Lemma worker_bins_lie_between_the_bounds_witness :
  exists bins,
    get_column worker_sample "Time" = OK bins
    /\ Forall (fun v => exists b, v = VTime b /\ b <= bound_dt late_morning)
              bins.
Proof.
  destruct (worker_bins_lie_between_the_bounds to_datetime_strict
              SELECTED_COLUMNS wide_full "15 minutes" morning late_morning
              worker_sample)
    as (n & bins & _ & Hb & Hall).
  - apply strict_keeps_datetimes.
  - discriminate.
  - vm_compute. reflexivity.
  - exists bins. split; [exact Hb|].
    eapply Forall_impl; [|exact Hall].
    intros v (b & -> & _ & H). eauto.
Defined.

Lemma assign_assign {B : Type} (c : string) (b b' : B)
    (l : list (string * B)) :
  assign c b (assign c b' l) = assign c b l.
Proof.
  induction l as [|[d x] l IH]; cbn [assign].
  - now rewrite String.eqb_refl.
  - destruct (String.eqb c d) eqn:E; cbn [assign]; rewrite ?String.eqb_refl, ?E;
      [reflexivity|now rewrite IH].
Qed.

(** X11.  With trimming off the worker adds nothing to the helper: it
    emits, or reports, exactly what [melt_then_bin] returns or raises on the
    table as read, the worker's own conversion of the timestamps being
    repeated by the helper. *)
Theorem untrimmed_worker_is_the_helper
    (to_datetime : list value -> list value) (schedule : list rule)
    (df : DataFrame) (interval : string) (start_b end_b : bound) :
  keeps_datetimes to_datetime ->
  run to_datetime schedule df interval true start_b end_b
  = snd (melt_then_bin to_datetime schedule df interval).
Proof.
  intros Hk. unfold run, melt_then_bin.
  destruct (get_column df TIME_COLUMN) as [ts|e] eqn:Ets; cbn [bind].
  - set (ts1 := coerce_time to_datetime ts).
    assert (E : melt_activity_data to_datetime
                  (set_column df TIME_COLUMN ts1)
                = melt_activity_data to_datetime df).
    { unfold melt_activity_data. rewrite get_set_same, Ets.
      rewrite (labels_set_present df TIME_COLUMN ts1 ts Ets).
      assert (Efix : coerce_time to_datetime ts1 = ts1).
      { apply coerce_time_fixed; [exact Hk|]. unfold ts1, coerce_time.
        apply Forall_forall. intros v Hv. apply in_map_iff in Hv.
        destruct Hv as (x & <- & _). apply as_time_idem. }
      rewrite Efix. fold ts1.
      assert (Eset : set_column (set_column df TIME_COLUMN ts1) TIME_COLUMN ts1
                     = set_column df TIME_COLUMN ts1).
      { unfold set_column. cbn [nrows columns]. now rewrite assign_assign. }
      rewrite Eset. reflexivity. }
    rewrite E. destruct (melt_activity_data to_datetime df) as [d [m|x]];
      reflexivity.
  - rewrite (melt_no_time _ _ _ Ets). cbn [snd].
    apply get_column_raise in Ets. now subst.
Qed.

Lemma untrimmed_worker_is_the_helper_witness :
  run to_datetime_strict SELECTED_COLUMNS wide_full "15 minutes" true
      morning late_morning
  = OK pipeline_sample.
Proof.
  rewrite (untrimmed_worker_is_the_helper to_datetime_strict SELECTED_COLUMNS
             wide_full "15 minutes" morning late_morning
             strict_keeps_datetimes).
  vm_compute. reflexivity.
Defined.

(** * Merging the device folders *)














(** X13.  The folder named [exports] and the entries of the master folder
    that are not folders have no part in the merge: with or without such an
    entry the result is the same. *)
Theorem merge_ignores_exports_and_loose_files
    (folder : string) (before after : list (string * entry))
    (name : string) (e : entry) :
  name = "exports" \/ is_dir e = false ->
  run_merge_script folder (Some (before ++ (name, e) :: after))
  = run_merge_script folder (Some (before ++ after)).
Proof.
  intros H. unfold run_merge_script.
  assert (E : subdirs_of (before ++ (name, e) :: after)
              = subdirs_of (before ++ after)).
  { unfold subdirs_of. rewrite !filter_app. cbn [filter fst snd].
    destruct H as [-> | ->]; [|reflexivity].
    cbn [String.eqb Ascii.eqb Bool.eqb negb]. now rewrite andb_false_r. }
  now rewrite E.
Qed.

Lemma merge_ignores_exports_and_loose_files_witness :
  run_merge_script "master" (Some master_sample)
  = run_merge_script "master" (Some [folder_m1; loose_file; folder_m2]).
Proof.
  apply (merge_ignores_exports_and_loose_files "master"
           [folder_m1] [loose_file; folder_m2]
           (fst folder_exports) (snd folder_exports)).
  left. reflexivity.
Defined.

(** * Plots *)









Lemma contains_char (c : ascii) (s : string) :
  contains (String c EmptyString) s = true
  <-> In c (list_ascii_of_string s).
Proof.
  induction s as [|a s IH]; rewrite contains_unfold;
    cbn [String.prefix list_ascii_of_string In].
  - split; [discriminate|intros []].
  - destruct (ascii_dec c a) as [->|Hn].
    + split; [now left|]. intros _. now destruct s.
    + rewrite IH. split; [now right|]. intros [E|H]; [congruence|exact H].
Qed.

Lemma chars_app (a b : string) :
  list_ascii_of_string (a ++ b)
  = list_ascii_of_string a ++ list_ascii_of_string b.
Proof.
  induction a; cbn [append list_ascii_of_string app];
    [reflexivity|now rewrite IHa].
Qed.

Lemma chars_replace (old new c : ascii) (s : string) :
  In c (list_ascii_of_string (replace_char old new s)) ->
  c = new \/ (c <> old /\ In c (list_ascii_of_string s)).
Proof.
  induction s as [|a s IH]; cbn [replace_char list_ascii_of_string In];
    [intros []|].
  intros [E|H].
  - destruct (Ascii.eqb_spec a old) as [->|Hn]; [now left|].
    right. subst c. auto.
  - destruct (IH H) as [->|[Hc Hin]]; auto.
Qed.

Lemma chars_safe (c : ascii) (s : string) :
  In c (list_ascii_of_string (safe s)) ->
  c <> " "%char /\ c <> "/"%char.
Proof.
  unfold safe. intros H. apply chars_replace in H.
  destruct H as [->|[H1 H]]; [split; discriminate|].
  apply chars_replace in H.
  destruct H as [->|[H2 _]]; [split; discriminate|]. auto.
Qed.

Lemma chars_join (c : ascii) (parts : list string) :
  In c (list_ascii_of_string (join_underscore parts)) ->
  c = "_"%char \/ exists p, In p parts /\ In c (list_ascii_of_string p).
Proof.
  induction parts as [|p rest IH]; cbn [join_underscore]; [intros []|].
  destruct rest as [|q rest].
  - intros H. right. exists p. split; [now left|exact H].
  - rewrite !chars_app, !in_app_iff. intros [H|[H|H]].
    + right. exists p. split; [now left|exact H].
    + destruct H as [<-|[]]. now left.
    + destruct (IH H) as [->|(p' & Hp & Hc)]; [now left|].
      right. exists p'. split; [now right|exact Hc].
Qed.

Lemma sing_filename_chars (title_text x_axis : string)
    (y_axes : list string) (c : ascii) :
  In c (list_ascii_of_string (sing_filename title_text x_axis y_axes)) ->
  c <> " "%char /\ c <> "/"%char.
Proof.
  unfold sing_filename. rewrite !chars_app, !in_app_iff.
  intros [H|[H|[H|[H|[H|H]]]]];
    try (now apply chars_safe in H);
    try (cbn [list_ascii_of_string In] in H;
         repeat (destruct H as [<-|H]; [split; discriminate|]); now destruct H).
  apply chars_join in H. destruct H as [->|(p & Hp & Hc)];
    [split; discriminate|].
  apply in_map_iff in Hp. destruct Hp as (y & <- & _).
  now apply chars_safe in Hc.
Qed.

Lemma mult_filename_chars (column : string) (selected_ds : list string)
    (c : ascii) :
  In c (list_ascii_of_string (mult_filename column selected_ds)) ->
  c <> " "%char /\ c <> "/"%char.
Proof.
  unfold mult_filename. rewrite !chars_app, !in_app_iff.
  intros [H|[H|[H|H]]];
    try (now apply chars_safe in H);
    cbn [list_ascii_of_string In] in H;
    repeat (destruct H as [<-|H]; [split; discriminate|]); now destruct H.
Qed.

(** X15.  The file names the two plot builders attach to a figure hold no
    space and no slash, whatever the title, the axis, the columns and the
    dataset names are. *)
Theorem plot_file_names_have_no_space_or_slash
    (title_text x_axis column : string) (y_axes selected_ds : list string) :
  contains " " (sing_filename title_text x_axis y_axes) = false
  /\ contains "/" (sing_filename title_text x_axis y_axes) = false
  /\ contains " " (mult_filename column selected_ds) = false
  /\ contains "/" (mult_filename column selected_ds) = false.
Proof.
  repeat split; apply not_true_is_false; intros H; apply contains_char in H.
  - apply sing_filename_chars in H. now destruct H.
  - apply sing_filename_chars in H. now destruct H.
  - apply mult_filename_chars in H. now destruct H.
  - apply mult_filename_chars in H. now destruct H.
Qed.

= ABOUT THIS EXERCISE =
Would you please copy, word for word, everything above from the line containing "In c (list_ascii_of_string (safe s)) ->" down to the line containing "destruct rest as [|q rest].", those two lines included?

= TASK RESPONSE =
  In c (list_ascii_of_string (safe s)) ->
  c <> " "%char /\ c <> "/"%char.
Proof.
  unfold safe. intros H. apply chars_replace in H.
  destruct H as [->|[H1 H]]; [split; discriminate|].
  apply chars_replace in H.
  destruct H as [->|[H2 _]]; [split; discriminate|]. auto.
Qed.

Lemma chars_join (c : ascii) (parts : list string) :
  In c (list_ascii_of_string (join_underscore parts)) ->
  c = "_"%char \/ exists p, In p parts /\ In c (list_ascii_of_string p).
Proof.
  induction parts as [|p rest IH]; cbn [join_underscore]; [intros []|].
  destruct rest as [|q rest].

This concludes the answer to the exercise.